● WORK INSTRUCTION
Below are entries. Copy exactly the lines running from the line that holds "(** The parser holds" to the line that holds "rows st1 = rows st2", with both ends included.

Extracted data entries:

============

(** The parser is outside quotes, in a row whose cells are all empty so
    far, with only white space in the cell buffer. *)
Definition inBlankRow (st : pstate) : Prop :=
  insideQuotes st = false
  ∧ someNonEmpty (currentRow st) = false
  ∧ allWhiteSpace (currentCell st) = true.

(** The parser holds something that will end up in a row of the result. *)
Definition live (st : pstate) : Prop :=
  rows st ≠ []
  ∨ someNonEmpty (currentRow st) = true
  ∨ allWhiteSpace (currentCell st) = false.

(** The length of the cell of a row in column [j], zero when the row has
    no such cell. *)
Definition cellLength (j : nat) (r : row) : nat :=
  length (default [] (r !! j)).

(** Every cell the parser has closed is trimmed. *)
Definition trimmedState (st : pstate) : Prop :=
  Forall (Forall trimmed) (rows st) ∧ Forall trimmed (currentRow st).

(** The parser is outside quotes at the start of a row, with only white
    space in the cell buffer. *)
Definition atRowStart (st : pstate) : Prop :=
  insideQuotes st = false
  ∧ currentRow st = []
  ∧ allWhiteSpace (currentCell st) = true.

(** Two states of the parser that differ only by white space at the start
    of the cell buffer (and by the position). *)
Definition sameButPadding (st1 st2 : pstate) : Prop :=
  rows st1 = rows st2
  ∧ currentRow st1 = currentRow st2
  ∧ insideQuotes st1 = insideQuotes st2
  ∧ ∃ w, allWhiteSpace w = true ∧ currentCell st1 = w ++ currentCell st2.

(** A cell written between quotes, with the quotes it contains doubled; a
    line of such cells; a text of such lines. *)
Fixpoint escapeQuotes (v : jsstring) : jsstring :=
  match v with
  | [] => []
  | c :: v' => (if (c =? DQ)%N then [DQ; DQ] else [c]) ++ escapeQuotes v'
  end.

Definition quoteField (v : jsstring) : jsstring :=
  DQ :: escapeQuotes v ++ [DQ].

Definition quotedLine (cells : row) : jsstring :=
  join [COMMA] (quoteField <$> cells).

Definition quotedText (rs : table) : jsstring :=
  join [LF] (quotedLine <$> rs).

(** The rows with every cell trimmed. *)
Definition trimRows (rs : table) : table :=
  (fun r : list (list N) => trim <$> r) <$> rs.

(** The rows that the parser keeps. *)
Definition keptRows (rs : table) : table := List.filter someNonEmpty rs.

(** Every padding that the cache holds is the padding that would be
    computed. *)
Definition cacheSound (paddingCache : gmap string (list N)) : Prop :=
  ∀ strLength width padding,
    paddingCache !! cacheKey strLength width = Some padding →
    padding = replicate (width - strLength) SPACE.

(** A string without a colon. *)
Fixpoint noColon (s : string) : Prop :=
  match s with
  | EmptyString => True
  | String c s' => c ≠ ":"%char ∧ noColon s'
  end.

(** The parser with the rows [before] in front of the rows it has. *)
Definition withRowsBefore (before : table) (st : pstate) : pstate :=
  {| rows := before ++ rows st; currentRow := currentRow st;
     currentCell := currentCell st; insideQuotes := insideQuotes st;
     i := i st |}.

(** ** Running the model on the scenarios of the test suite *)

Example parse_minimal :
  parseCSV (str "Header" ++ LF :: str "Value") = [[str "Header"]; [str "Value"]].
Proof. vm_compute. reflexivity. Qed.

============

● REPLY
(** The parser holds something that will end up in a row of the result. *)
Definition live (st : pstate) : Prop :=
  rows st ≠ []
  ∨ someNonEmpty (currentRow st) = true
  ∨ allWhiteSpace (currentCell st) = false.

(** The length of the cell of a row in column [j], zero when the row has
    no such cell. *)
Definition cellLength (j : nat) (r : row) : nat :=
  length (default [] (r !! j)).

(** Every cell the parser has closed is trimmed. *)
Definition trimmedState (st : pstate) : Prop :=
  Forall (Forall trimmed) (rows st) ∧ Forall trimmed (currentRow st).

(** The parser is outside quotes at the start of a row, with only white
    space in the cell buffer. *)
Definition atRowStart (st : pstate) : Prop :=
  insideQuotes st = false
  ∧ currentRow st = []
  ∧ allWhiteSpace (currentCell st) = true.

(** Two states of the parser that differ only by white space at the start
    of the cell buffer (and by the position). *)
Definition sameButPadding (st1 st2 : pstate) : Prop :=
  rows st1 = rows st2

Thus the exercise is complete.